As he has been for the entirety of this year, Joseph Capurso, senior currency strategist at the CBA, remains an Aussie dollar bear.
Despite the recent bounce in the currency, something that saw it come within two days of setting its longest stretch of gains since floating in 1983, Capurso isn’t perturbed.
No, the short covering rally sparked by the US Federal Reserve’s decision to keep interest rates on hold at its September policy meeting has now largely played out, in his view. In a research note released late this afternoon, he outlines six separate reasons why he believes there is more downside to come for the once high-flying Aussie dollar, all of which are listed below.
- Low commodity prices
- Weak global growth
- Weak Asian currencies
- Declining global currency reserves
- Rising risk of an emerging market crisis
- Large and growing current account deficits
Like financial markets generally, all are interrelated and, in Capurso’s view, will likely act in unison to place renewed pressure on the Aussie in the period ahead.
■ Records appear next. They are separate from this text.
Section Hashing.
(** [canonical_hash] of a list of items: SHA-256 over canonical JSON. *)
Context (canonical_hash : list value -> string).

Definition complete_snapshot (clk : float) (rank : Z) (verify_hash : option string)
    (supervisor_receipt : bool) (c : t) : t * (bool * reply) :=
  match assemblies c !! rank, sessions c !! rank with
  | Some assembly, Some session =>
      if negb (SnapshotAssembly.is_complete assembly)
      then (c, (false, IncompleteSnapshot (take 8 (SnapshotAssembly.missing assembly))))
      else
        let expected :=
          match verify_hash with
          | Some h => if nonempty h then h else SnapshotAssembly.complete_hash assembly
          | None => SnapshotAssembly.complete_hash assembly
          end in
        let actual := canonical_hash (SnapshotAssembly.items assembly) in
        let c1 := set_assemblies (delete rank (assemblies c)) c in
        if nonempty expected && negb (bool_decide (actual = expected))
        then (c1, (false, HashMismatch))
        else
          let sid := SnapshotAssembly.snapshot_id assembly in
          let receipt := supervisor_receipt || RankSession.supervisor_receipt_accepted session in
          let s1 :=
            RankSession.set_receipt_accepted receipt
              (RankSession.set_snapshot_accepted false
                 (RankSession.set_snapshot sid actual (snapshot_command rank sid) session)) in
          if negb receipt then (put rank s1 c1, (false, SupervisorReceiptMissing))
          else
            (put rank
               (RankSession.set_loss_time None
                  (RankSession.set_heartbeat (Some clk)
                     (RankSession.set_state SNAPSHOT_ACK_PENDING s1))) c1,
             (true, AcknowledgmentPending))
  | _, _ => (c, (false, NoSnapshotInFlight))
  end.
End Hashing.

Definition acknowledge_snapshot (clk : float) (rank : Z)
    (command_id snapshot_id complete_set_hash : string) (succeeded : bool) (c : t)
    : t * (bool * reply) :=
  match sessions c !! rank with
  | None => (c, (false, UnknownRank))
  | Some session =>
      if negb (bool_decide (RankSession.state session = SNAPSHOT_ACK_PENDING))
      then (c, (false, NoAckPending))
      else if negb succeeded then (c, (false, AckCommandFailed))
      else if negb (bool_decide (command_id = RankSession.snapshot_command_id session))
      then (c, (false, AckCommandMismatch))
      else if negb (bool_decide (snapshot_id = RankSession.snapshot_id session))
      then (c, (false, AckSnapshotMismatch))
      else if negb (bool_decide (complete_set_hash = RankSession.complete_set_hash session))
      then (c, (false, AckHashMismatch))
      else
        (put rank
           (RankSession.set_heartbeat (Some clk)
              (RankSession.set_state ESTABLISHED
                 (RankSession.set_snapshot_accepted true session))) c,
         (true, NowEstablished))
  end.

(** [s.is_established() and s.snapshot_accepted and s.supervisor_receipt_accepted] *)
Definition registered (s : RankSession.t) : bool :=
  RankSession.is_established s && RankSession.snapshot_accepted s
  && RankSession.supervisor_receipt_accepted s.

Definition all_registered (c : t) : bool :=
  bool_decide (map_Forall (fun _ s => registered s = true) (sessions c)).

Definition may_start (c : t) : bool * reply :=
  if bool_decide (generation_state c = GEN_TERMINAL)
  then (false, GenerationIsTerminal (terminal_reason c))
  else if negb (all_registered c)
  then (false, RanksNotEstablished (take 8 (sortedZ (ranks_where (fun s => negb (registered s)) c))))
  else (true, AllRanksEstablished).

Definition start (c : t) : t * (bool * reply) :=
  let '(ok, r) := may_start c in
  if ok then (set_generation GEN_STARTED (terminal_reason c) c, (ok, r)) else (c, (ok, r)).

Definition not_established_ranks (c : t) : list Z :=
  sortedZ (ranks_where (fun s => negb (RankSession.is_established s)) c).

Definition check_registration_deadline (clk : float) (c : t) : t * option reason :=
  if negb (bool_decide (generation_state c = GEN_REGISTERING)) then (c, None)
  else
    match started_at c with
    | None => (c, None)
    | Some x =>
        if Float.ltb (Float.sub clk x) (ControlLimits.registration_deadline_s (limits c))
        then (c, None)
        else
          match not_established_ranks c with
          | [] => (c, None)
          | pending =>
              let r := RegistrationDeadlineExpired (take 8 pending) in
              (fatal r c, Some r)
          end
    end.

(** *** Loss and reconnect *)

Definition on_disconnect (clk : float) (rank : Z) (expected : bool) (now : option float) (c : t)
    : t * disconnect :=
  match sessions c !! rank with
  | None => (c, DisconnectUnknownRank)
  | Some session =>
      let now := default clk now in
      if expected then (put rank (RankSession.set_state TERMINAL session) c, ExpectedGoodbye)
      else
        let c1 := set_assemblies (delete rank (assemblies c)) c in
        let s1 := RankSession.set_snapshot_accepted false session in
        if negb (RankSession.is_established session)
        then
          (put rank (RankSession.set_loss_time None (RankSession.set_state EXPECTED s1)) c1,
           RegistrationInterrupted)
        else
          (put rank (RankSession.set_loss_time (Some now) (RankSession.set_state LOST s1)) c1,
           SessionLost)
  end.

Definition request_drain (rank : Z) (c : t) : t :=
  set_drain ({[rank]} ∪ drain_requested c) c.

Definition on_heartbeat (clk : float) (rank : Z) (now : option float) (c : t) : t :=
  match sessions c !! rank with
  | Some session =>
      if RankSession.is_established session
      then put rank (RankSession.set_heartbeat (Some (default clk now)) session) c
      else c
  | None => c
  end.

(** Did this session's lease run out silently by [now]? *)
Definition lease_expired (l : ControlLimits.t) (now : float) (s : RankSession.t) : bool :=
  bool_decide (RankSession.state s = ESTABLISHED)
  && match RankSession.last_heartbeat_at s with
     | Some last => Float.gtb (Float.sub now last) (ControlLimits.lease_timeout_s l)
     | None => false
     end.

Definition lose_lease (l : ControlLimits.t) (s : RankSession.t) : RankSession.t :=
  RankSession.set_loss_time
    (option_map (fun last => Float.add last (ControlLimits.lease_timeout_s l))
       (RankSession.last_heartbeat_at s))
    (RankSession.set_state LOST s).

Definition poll_leases (clk : float) (now : option float) (c : t) : t * list Z :=
  let now := default clk now in
  (set_sessions
     ((fun s => if lease_expired (limits c) now s then lose_lease (limits c) s else s)
        <$> sessions c) c,
   ranks_where (lease_expired (limits c) now) c).

Definition readiness_revoked_ranks (c : t) : list Z := not_established_ranks c.

Definition past_grace (l : ControlLimits.t) (now : float) (loss : float) : bool :=
  Float.gtb now (Float.add loss (ControlLimits.reconnect_grace_s l)).

Definition reconnect (clk : float) (rank : Z) (node_id instance_id : string) (now : option float)
    (c : t) : t * (bool * reply) :=
  match sessions c !! rank with
  | None => (c, (false, UnknownRank))
  | Some session =>
      if negb (AllocationBinding.is_bound_node (binding c) rank node_id)
      then
        (put rank (RankSession.set_state TERMINAL session)
           (fatal (ReconnectedFromUnboundNode rank node_id) c),
         (false, NodeMismatch))
      else if bool_decide (RankSession.state session = TERMINAL)
      then (c, (false, SessionIsTerminal))
      else if from_option (past_grace (limits c) (default clk now)) false
                (RankSession.loss_time session)
      then
        (put rank (RankSession.set_state TERMINAL session) (fatal (ReconnectGraceExpired rank) c),
         (false, GraceExpired))
      else
        (put rank
           (RankSession.set_state AUTHENTICATED
              (RankSession.set_instance instance_id
                 (RankSession.set_snapshot "" "" ""
                    (RankSession.set_receipt_accepted false
                       (RankSession.set_snapshot_accepted false
                          (RankSession.add_reconnect session)))))) c,
         (true, Reconnected))
  end.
Increased commodity supply coupled with slower global growth, particularly from the world’s largest commodity consumer, China, may keep commodity prices under pressure which, in turn, could place pressure on Australia’s current account deficit, already running at an above 4.7% of GDP.
The economic slowdown in China, along with the prospect of higher interest rates in the US, may see Asian currencies come under renewed pressure, something that as the chart below shows could spell trouble for the Aussie given its historic relationship to Asian currencies, excluding the Japanese yen and the fact that many see it as merely a proxy for economic activity across the broader Asian region.
Weakness in Asian currencies could also turn into a full blown Asian currency crisis – a small but growing risk in Capurso’s opinion – which, given the relationship between the it and other Asian currencies, could heap further pressure on the Aussie.
Throw in the potential for global FX reserve managers to start reducing their exposure to the Australian dollar, something that may ensue given they have been drawing down other currency reserves of late to counter private capital outflows, and the ingredients are in place to see the Aussie remain under the pump.
Like many forecasts, Capurso believes there are two prominent risks to his view – that the US Federal Reserve pushes out the timing for its first rate hike beyond the first quarter of 2016 and, secondly, that the prospect for lower interest rates in Australia – something that markets continue to price in – is removed before early 2016.
In early Asian trade on Wednesday, the AUD/USD currently buys .7260, some 5.3%, or 3.7 cents, above this years low of .6893 struck on September 7.